Lemma good_rel_owner v i r : p = RelOwner v i r → good c p o.
Proof.
  intros ->. pose proof (my_pc_ok c me _ Hi Hp) as (H1 & H2 & H3 & Ha & Hf & Hlt).
  destruct (lookup_lt_is_Some_2 (store (shared c)) i) as [e He]; [by rewrite (sh_store _ (in_shape _ Hi))|].
  cbn [run] in Hrun. unfold with_key in Hrun. rewrite He in Hrun. injection Hrun as <-.
  destruct (Nat.eqb_spec (owner_txn e) v) as [Ho|Ho].
  - apply (inv_entry c _ me _ (RelUnlock v i r) Hi Hp) with (i := i) (e := e) (e' := mkEntry (key e) (value e) 0 (used e)); try done.
    + same_keys Hi Hp.
    + same_txns Hi Hp.
    + by left.
    + intros t Hc. by left.
    + right. right. by rewrite Ho.
    + split_and!; try done. apply Forall_forall. intros j Hj. destruct (proj1 (Forall_forall _ _) H1 j Hj) as (y & Hy & Hu).
      unfold used_slot. cbn. destruct (decide (i = j)) as [<-|Hne].
      * rewrite He in Hy. injection Hy as <-. eexists. rewrite list_lookup_insert_eq by (by eapply lookup_lt_Some). by split.
      * exists y. by rewrite list_lookup_insert_ne.
  - apply (good_goto c me _ Hi Hp); try done; (by left) || by split_and!.
Qed.

Lemma good_rel_unlock v i r : p = RelUnlock v i r → good c p o.
Proof.
  intros ->. injection Hrun as <-. pose proof (my_pc_ok c me _ Hi Hp) as (H1 & H2 & H3 & Hk).
  apply (good_unlock_key c me _ Hi Hp) with (ks := closer_keys r); try done; [by left|]. split_and!; try done.
  by apply NoDup_cons in H2 as [_ ?].
Qed.

Lemma good_rel_held v i r : p = RelHeld v i r → good c p o.
Proof.
  intros ->. destruct (with_txn_Some c me _ v _ o Hi Hp ltac:(cbn; set_solver) Hrun) as (x & Hx & ->).
  pose proof (my_pc_ok c me _ Hi Hp) as (H1 & H2 & H3 & (y & Hy & Hs) & Hf & Hlt).
  rewrite Hx in Hy. injection Hy as <-. assert (v < length (txns (shared c))) as Htl by (by eapply lookup_lt_Some).
  assert (∀ t, txn_exists c t → txn_exists (goto me (Rel v (S i) r) (update v (set_held i false x) c)) t) as Hex.
  { intros t [y Hy]. unfold txn_exists. cbn. destruct (decide (v = t)) as [<-|Hne]; [rewrite list_lookup_insert_eq by done; by eexists|].
    rewrite list_lookup_insert_ne by done. by exists y. }
  apply (inv_txn c _ me _ (Rel v (S i) r) Hi Hp) with (t := v) (x := x) (x' := set_held i false x); try done.
  - same_keys Hi Hp.
  - same_txns Hi Hp.
  - by left.
  - intros t Hc. by left.
  - cbn. by rewrite length_insert.
  - by left.
  - split; [exact H1|split; [exact H2|split; [exact (Forall_impl _ _ _ H3 Hex)|split; [|exact Hf]]]].
    eexists. cbn. by rewrite list_lookup_insert_eq.
Qed.

Lemma good_co_status t : p = CoStatus t → good c p o.
Proof.
  intros ->. destruct (with_txn_Some c me _ t _ o Hi Hp ltac:(cbn; set_solver) Hrun) as (x & Hx & ->).
  pose proof (my_pc_ok c me _ Hi Hp) as (H1 & H2 & H3 & Hf). assert (t < length (txns (shared c))) as Htl by (by eapply lookup_lt_Some).
  assert (txns (shared (goto me (Finish t Committing) (update t (set_status TXN_COMMITTED x) c))) !! t = Some (Some (set_status TXN_COMMITTED x))) as Ht
    by (cbn; by rewrite list_lookup_insert_eq).
  apply (inv_txn c _ me _ (Finish t Committing) Hi Hp) with (t := t) (x := x) (x' := set_status TXN_COMMITTED x); try done.
  - same_keys Hi Hp.
  - same_txns Hi Hp.
  - by left.
  - intros u [= <-]. right. by eexists.
  - by right.
  - split; [exact H1|split; [exact H2|split; [|done]]]. cbn. repeat constructor; by eexists.
Qed.

Lemma good_finish v r : p = Finish v r → good c p o.
Proof.
  intros ->. injection Hrun as <-. pose proof (my_pc_ok c me _ Hi Hp) as (H1 & H2 & H3 & _).
  destruct r as [[w i ow|]|]; cbn [after_close]; apply (good_unlock_txn c me _ Hi Hp); try done; try (by left); try (by right).
  split; [exact H1|split; [exact H2|split; [|done]]]. by apply Forall_inv_tail in H3.
Qed.

End Close.

(** *** [create_txn] and [get_or_create_key] *)

Section Create.
Context (c : config) (me : nat) (p : pc) (o : outcome).
Hypothesis Hi : inv c.
Hypothesis Hp : threads c !! me = Some p.
Hypothesis Hrun : run me c p = Some o.

Lemma good_start todo : p = Start todo → good c p o.
Proof.
  intros ->. cbn [run] in Hrun. pose proof (in_shape _ Hi) as Hsh. remember (next_txn_id (shared c)) as n eqn:En.
  assert (n < MAX_TXNS) as Hn.
  { pose proof (filter_start_insert (threads c) me _ Returned Hp eq_refl). pose proof (ow_room _ (in_owners _ Hi)). cbn in *. lia. }
  unfold create_txn in Hrun. rewrite (bind_step _ _ _ _ _ eq_refl) in Hrun. rewrite <- En in Hrun.
  destruct (Nat.leb_spec MAX_TXNS n); [lia|]. cbn -[replicate MAX_KEYS] in Hrun. injection Hrun as <-.
  set (x := mkTxn n (global_ts (shared c)) TXN_ACTIVE [] (replicate MAX_KEYS false)).
  assert (∀ j y, txns (shared c) !! j = Some (Some y) → (<[n := Some x]> (txns (shared c))) !! j = Some (Some y)) as Hold.
  { intros j y Hj. rewrite list_lookup_insert_ne; [done|]. intros <-. pose proof (sh_txn _ Hsh _ _ Hj). lia. }
  set (c' := goto _ _ _). assert (txns (shared c') !! n = Some (Some x)) as Hnew.
  { apply list_lookup_insert_eq. by rewrite (sh_txns _ Hsh). }
  assert (evolves (Start todo) c c') as He.
  { constructor; eauto 10. }
  constructor.
  - destruct Hsh. constructor; try done.
    + cbn. by rewrite length_insert.
    + cbn. lia.
    + intros t y Hy. cbn in Hy |- *. apply list_lookup_insert_Some in Hy as [(<- & [= <-] & _)|[_ Hy]].
      * split; [lia|]. reflexivity.
      * destruct (sh_txn0 t y Hy). split; [lia|done].
    + intros u v Huv. destruct (sh_edge0 u v Huv) as [y Hy]. exists y. by apply Hold.
  - apply (owners_move c c' me (Start todo) (Next n todo) Hi Hp eq_refl); try done.
    + by (eapply keys_stay; [exact Hi|exact Hp|..]).
    + by (eapply txns_stay; [exact Hi|exact Hp|..]).
    + right. right. exists n. split; [done|]. intros [y Hy]. pose proof (sh_txn _ Hsh _ _ Hy). lia.
    + cbn. lia.
  - apply (buffers_move c c' me (Start todo) (Next n todo) Hi Hp eq_refl He); try done.
    + intros t _. by left.
    + intros q e Hq. left. by exists e.
    + intros t Ht. by left.
  - apply (pcs_move c c' me (Start todo) (Next n todo) Hi Hp eq_refl He). split_and!; try done; try constructor; try constructor.
    by exists x.
Qed.

(** What the search for a slot does. *)
Lemma probe_runs k n idx s :
  length (store s) = MAX_KEYS → idx < MAX_KEYS →
  ∃ r s' out, probe k idx n s = Ok (r, s', out) ∧
    (s' = s ∨ ∃ i e, store s !! i = Some e ∧ used e = false ∧
      s' = set_store (<[i := mkEntry (clip MAX_KEY_LEN k) "" 0 true]> (store s)) s) ∧
    ∀ i, r = Some i → ∃ e, store s' !! i = Some e ∧ used e = true.
Proof.
  intros Hl. revert idx. induction n as [|n IH]; intros idx Hidx; cbn [probe].
  { exists None, s. eexists. split; [done|]. by split; [left|]. }
  destruct (lookup_lt_is_Some_2 (store s) idx) as [e He]; [by rewrite Hl|].
  rewrite (bind_step _ _ _ _ _ eq_refl), (bind_step _ _ _ _ _ (lift_Ok _ _ _ (aget_lookup _ _ _ He))).
  destruct (used e) eqn:Hu; cbn [negb].
  - destruct (same_prefix _ _ _).
    + exists (Some idx), s, []. split; [done|]. split; [by left|]. intros i [= <-]. by exists e.
    + apply IH. by apply Nat.mod_upper_bound.
  - eexists (Some idx), _, []. split; [done|]. split; [right; by exists idx, e|]. intros i [= <-]. cbn.
    rewrite list_lookup_insert_eq by (by rewrite Hl). by eexists.
Qed.

Lemma good_get_key w : p = GetKey w → good c p o.
Proof.
  intros ->. cbn [run] in Hrun. pose proof (in_shape _ Hi) as Hsh. pose proof (my_pc_ok c me _ Hi Hp) as (_ & _ & H3 & _).
  destruct (probe_runs (ck w) MAX_KEYS (hash_key (ck w)) (shared c) (sh_store _ Hsh) (LockSpec.hash_key_lt _)) as (r & s' & out & Hr & Hs & Hu).
  unfold get_or_create_key in Hrun. rewrite Hr in Hrun. destruct r as [i|]; injection Hrun as <-; [|done].
  specialize (Hu i eq_refl). destruct Hs as [->|(j & e & He & Hue & ->)].
  - replace (set_shared (shared c) c) with c by (by destruct c). apply (good_goto c me _ Hi Hp); try done; [by left|].
    split; [by apply Forall_singleton|split; [constructor|split; [exact H3|done]]].
  - assert (owner_txn e = 0) as H0.
    { destruct (decide (owner_txn e = 0)) as [?|Hne]; [done|]. pose proof (sh_owner _ Hsh _ _ He Hne). congruence. }
    apply (inv_entry c _ me _ (LockKey w i) Hi Hp) with (i := j) (e := e) (e' := mkEntry (clip MAX_KEY_LEN (ck w)) "" 0 true); try done.
    + by (eapply keys_stay; [exact Hi|exact Hp|..]).
    + by (eapply txns_stay; [exact Hi|exact Hp|..]).
    + by left.
    + by left.
    + split; [by apply Forall_singleton|split; [constructor|split; [exact H3|done]]].
Qed.

End Create.

(** Every step of every thread. *)
Lemma good_step c me p o : inv c → threads c !! me = Some p → run me c p = Some o → good c p o.
Proof.
  intros Hi Hp Hrun. destruct p eqn:E; first
    [ discriminate Hrun | by eapply good_start | by eapply good_next | by eapply good_get_key | by eapply good_lock_step | by eapply good_status
    | by eapply good_owner | by eapply good_held | by eapply good_leave | by eapply good_add_edge | by eapply good_detect
    | by eapply good_self_edge | by eapply good_self_leave | by eapply good_unwait | by eapply good_wait_test | by eapply good_cond_wait
    | by eapply good_asleep | by eapply good_find_head | by eapply good_find | by eapply good_new | by eapply good_publish
    | by eapply good_copy | by eapply good_ab_lock | by eapply good_ab_test | by eapply good_ab_set | by eapply good_ab_edges
    | by eapply good_co_lock | by eapply good_co_test | by eapply good_co_head | by eapply good_co_store | by eapply good_free_head
    | by eapply good_free | by eapply good_free_null | by eapply good_rel | by eapply good_rel_lock | by eapply good_rel_owner
    | by eapply good_rel_unlock | by eapply good_rel_held | by eapply good_co_status | by eapply good_finish ].
Qed.

Lemma races_inv_start progs : length progs < MAX_TXNS → inv (start progs).
Proof.
  intros Hlen. pose proof LockSpec.init_inv as Hinit.
  assert (∀ me p, threads (start progs) !! me = Some p → ∃ todo, p = Start todo) as Hst.
  { intros me p Hme. apply list_lookup_fmap_Some in Hme as (todo & -> & _). by exists todo. }
  assert (∀ t x, txns init !! t ≠ Some (Some x)) as Hno by (intros t x Hx; by apply lookup_replicate in Hx as [? _]).
  constructor.
  - constructor; unfold start; cbn [shared heads key_mtx txn_mtx freeing]; rewrite ?length_replicate; try done.
    + apply (LockSpec.si_graph _ _ Hinit).
    + cbn. unfold MAX_TXNS. lia.
    + intros t x Hx. by apply Hno in Hx.
    + intros u v Huv. destruct (LockSpec.si_edge _ _ Hinit u v Huv) as (_ & _ & x & Hx & _). by exists x.
    + intros k e He Ho. by destruct (LockSpec.si_owner _ _ Hinit k e He Ho).
  - constructor.
    + intros i me. split; [intros H; by apply lookup_replicate in H as [? _]|]. intros (p & [todo ->]%Hst & Hin). by apply elem_of_nil in Hin.
    + intros t me. split; [intros H; by apply lookup_replicate in H as [? _]|]. by intros (p & [todo ->]%Hst & ?).
    + by intros me1 me2 p1 p2 t [todo ->]%Hst _ ?.
    + etransitivity; [apply Nat.add_le_mono_r, length_filter|]. unfold start. cbn [threads shared init next_txn_id]. rewrite length_fmap. lia.
  - constructor.
    + intros t _. exists []. unfold head, start. cbn [heads chain]. destruct (replicate MAX_TXNS None !! t) as [h|] eqn:E; [|done].
      by apply lookup_replicate in E as [-> _].
    + intros q e Hq. done.
    + intros t Ht. by apply lookup_replicate in Ht as [? _].
  - intros me p [todo ->]%Hst. split_and!; try done; constructor.
Qed.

What you should do
Everything starting at the line containing "- assert (owner_txn e = 0) as H0." and ending at the line containing "(** Every step of every thread. *)" in the records above should be repeated exactly, and only that.

Response
  - assert (owner_txn e = 0) as H0.
    { destruct (decide (owner_txn e = 0)) as [?|Hne]; [done|]. pose proof (sh_owner _ Hsh _ _ He Hne). congruence. }
    apply (inv_entry c _ me _ (LockKey w i) Hi Hp) with (i := j) (e := e) (e' := mkEntry (clip MAX_KEY_LEN (ck w)) "" 0 true); try done.
    + by (eapply keys_stay; [exact Hi|exact Hp|..]).
    + by (eapply txns_stay; [exact Hi|exact Hp|..]).
    + by left.
    + by left.
    + split; [by apply Forall_singleton|split; [constructor|split; [exact H3|done]]].
Qed.

End Create.

(** Every step of every thread. *)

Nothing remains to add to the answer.